The three-platform system also solves the cumbersome problem of submersible vehicle recovery. Surfacing AUVs can be difficult to locate especially in rough seas [16]. When surfaced, most AUVs are barely above the water

and can only be seen when operators are within several miles. If the AUV surfaces in the wrong location, such as underneath a ship or iceberg, the vessel could be damaged or even lost. Using the ROV to connect to the AUV, the AUV could be reeled out of the water, which would simplify recovery and safeguard the submersible. Docking underwater is advantageous because the ocean is much calmer beneath the surface. Engineers have designed a system that uses an ASV-dragged, drogue-based mechanism to recover the AUV [17]. A drogue-based recovery system also benefits from the calm conditions of underwater docking. However, because the ASV must pull the drogue to maintain depth, the method is not effective in areas that may restrict vessel maneuverability, such as narrow channels or deep crevices.

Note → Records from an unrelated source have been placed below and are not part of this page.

(** * The answer-page backend (app1.py): retrieval, ranking, memoisation
      and page persistence, embedded in Rocq.

    Python values are modelled as follows.
    - A [str] is the list of its Unicode code points ([list N]), so [len],
      slicing and [str.replace] count characters the way Python does.
    - [time.time()] readings and TTLs are seconds in [Z]; relevance scores
      are rationals ([Q]); only comparisons of them are used by the code.
    - The module-level dictionaries [PAGES] and [ANSWER_CACHE] are [gmap]s,
      the three content caches are records; all of them live in one
      [World] that every operation threads explicitly.
    - Library functions (str.lower, hashlib, bleach, slugify, json,
      rank_bm25, werkzeug) are the fields of the class [PyLib]; what the
      network answers during one call (HTTP, rerank, generate), the
      clock readings and the random page id are the fields of [Env].
    - A call that can raise returns an [option], or runs in the monad
      [M] when it also changes the world; [None] is the exception.  That
      includes the library calls made outside any [try], such as the
      construction of the lexical index ([BM25Okapi]). *)

From Stdlib Require Import Ascii String.
From Stdlib Require Import ZArith NArith QArith Lia Decimal DecimalNat.
From stdpp Require Import base option list sorting gmap.

Set Warnings "-register-all".

Abbreviation str := (list N).

(** ** Python string primitives *)
Module Py.

(** An ASCII literal as a Python string. *)
Definition lit (s : string) : str :=
  map N_of_ascii (list_ascii_of_string s).

Definition dq : str := [34%N].
Definition nl : str := [10%N].

(** [Py_UNICODE_ISSPACE]: the set used by [str.strip()] and by the
    regular-expression class [\s] on [str] patterns. *)
Definition is_space (c : N) : bool :=
  ((9 <=? c) && (c <=? 13) || (28 <=? c) && (c <=? 32)
   || (c =? 133) || (c =? 160) || (c =? 5760)
   || (8192 <=? c) && (c <=? 8202) || (c =? 8232) || (c =? 8233)
   || (c =? 8239) || (c =? 8287) || (c =? 12288))%N.

Fixpoint lstrip (s : str) : str :=
  match s with
  | c :: s' => if is_space c then lstrip s' else s
  | [] => []
  end.

Definition rstrip (s : str) : str := rev (lstrip (rev s)).

(** [s.strip()] *)
Definition strip (s : str) : str := rstrip (lstrip s).

(** [s[i:j]] for [0 <= i] and [0 <= j]. *)
Definition slice (s : str) (i j : nat) : str := take (j - i) (drop i s).

(** [s.startswith(p)] *)
Fixpoint startswith (p s : str) : bool :=
  match p, s with
  | [], _ => true
  | a :: p', b :: s' => (a =? b)%N && startswith p' s'
  | _ :: _, [] => false
  end.

(** [s.replace(old, new)] for a non-empty [old]: occurrences are taken
    left to right and do not overlap.  [skip] counts the characters of
    the occurrence just replaced that are still to be passed over. *)
Fixpoint replace_from (old new : str) (skip : nat) (s : str) : str :=
  match s with
  | [] => []
  | c :: s' =>
      match skip with
      | S k => replace_from old new k s'
      | O =>
          if startswith old s
          then new ++ replace_from old new (length old - 1) s'
          else c :: replace_from old new 0 s'
      end
  end.

Definition replace (old new s : str) : str := replace_from old new 0 s.

(** [old in s] *)
Fixpoint contains (old s : str) : bool :=
  startswith old s ||
  match s with
  | [] => false
  | _ :: s' => contains old s'
  end.

(** [s.find(c)] for a one-character [c]; [None] stands for [-1]. *)
Fixpoint find_char (c : N) (s : str) : option nat :=
  match s with
  | [] => None
  | x :: s' => if (x =? c)%N then Some 0 else S <$> find_char c s'
  end.

(** [s.rfind(c)] for a one-character [c]; [None] stands for [-1]. *)
Fixpoint rfind_char (c : N) (s : str) : option nat :=
  match s with
  | [] => None
  | x :: s' =>
      match rfind_char c s' with
      | Some j => Some (S j)
      | None => if (x =? c)%N then Some 0 else None
      end
  end.

Definition digit_char (d : nat) : N := (48 + N.of_nat d)%N.

Fixpoint uint_chars (u : Decimal.uint) : str :=
  match u with
  | Decimal.Nil => []
  | Decimal.D0 u => 48%N :: uint_chars u
  | Decimal.D1 u => 49%N :: uint_chars u
  | Decimal.D2 u => 50%N :: uint_chars u
  | Decimal.D3 u => 51%N :: uint_chars u
  | Decimal.D4 u => 52%N :: uint_chars u
  | Decimal.D5 u => 53%N :: uint_chars u
  | Decimal.D6 u => 54%N :: uint_chars u
  | Decimal.D7 u => 55%N :: uint_chars u
  | Decimal.D8 u => 56%N :: uint_chars u
  | Decimal.D9 u => 57%N :: uint_chars u
  end.

(** [str(i)] of a non-negative [int]. *)
Definition dec (i : nat) : str := uint_chars (Nat.to_uint i).


(** [sep.join(parts)] *)
Fixpoint join (sep : str) (parts : list str) : str :=
  match parts with
  | [] => []
  | [p] => p
  | p :: ps => p ++ sep ++ join sep ps
  end.

End Py.

Import Py.

(** ** Utility functions *)

(** The head-of-string matcher of the pattern [\s+\n]: the length of the
    longest prefix made of one or more whitespace characters followed by
    a newline (the newline is itself whitespace, so the greedy [\s+]
    backtracks to the last newline of the leading whitespace run). *)
Fixpoint ws_nl_scan (s : str) (i : nat) (best : option nat) : option nat :=
  match s with
  | c :: s' =>
      if is_space c
      then ws_nl_scan s' (S i) (if (c =? 10)%N then Some (S i) else best)
      else best
  | [] => best
  end.

Definition ws_nl_match (s : str) : option nat :=
  match s with
  | c :: s' => if is_space c then ws_nl_scan s' 1 None else None
  | [] => None
  end.

(** [re.sub(r"\s+\n", "\n", s)] *)
Fixpoint sub_ws_nl_from (skip : nat) (s : str) : str :=
  match s with
  | [] => []
  | c :: s' =>
      match skip with
      | S k => sub_ws_nl_from k s'
      | O =>
          match ws_nl_match s with
          | Some k => 10%N :: sub_ws_nl_from (k - 1) s'
          | None => c :: sub_ws_nl_from 0 s'
          end
      end
  end.

Definition sub_ws_nl (s : str) : str := sub_ws_nl_from 0 s.

(** The [while i < n] loop of [chunk_text]; [None] when the fuel runs
    out.  [max_chars] and [overlap] are non-negative. *)
Fixpoint chunk_loop (fuel max_chars overlap : nat) (text : str) (i : nat)
    (chunks : list str) : option (list str) :=
  let n := length text in
  if decide (i < n) then
    match fuel with
    | O => None
    | S fuel' =>
        let end_ := Nat.min (i + max_chars) n in
        let chunk := strip (slice text i end_) in
        let chunks' := if chunk is [] then chunks else chunks ++ [chunk] in
        chunk_loop fuel' max_chars overlap text
          (Nat.max (end_ - overlap) end_) chunks'
    end
  else Some chunks.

In addition to wireless communications, the ASV also provides controllable mobility. Engineers designed a similar idea in using ROVs with AUVs that involved a buoy launched from an aircraft that used a tethered ROV [18]. The ROV from the buoy would dive to the desired depth and attach with another submersible. However, the buoy system was subject to any ocean currents or winds. The buoy was unable to maintain position and would pull the ROV away from the operating area.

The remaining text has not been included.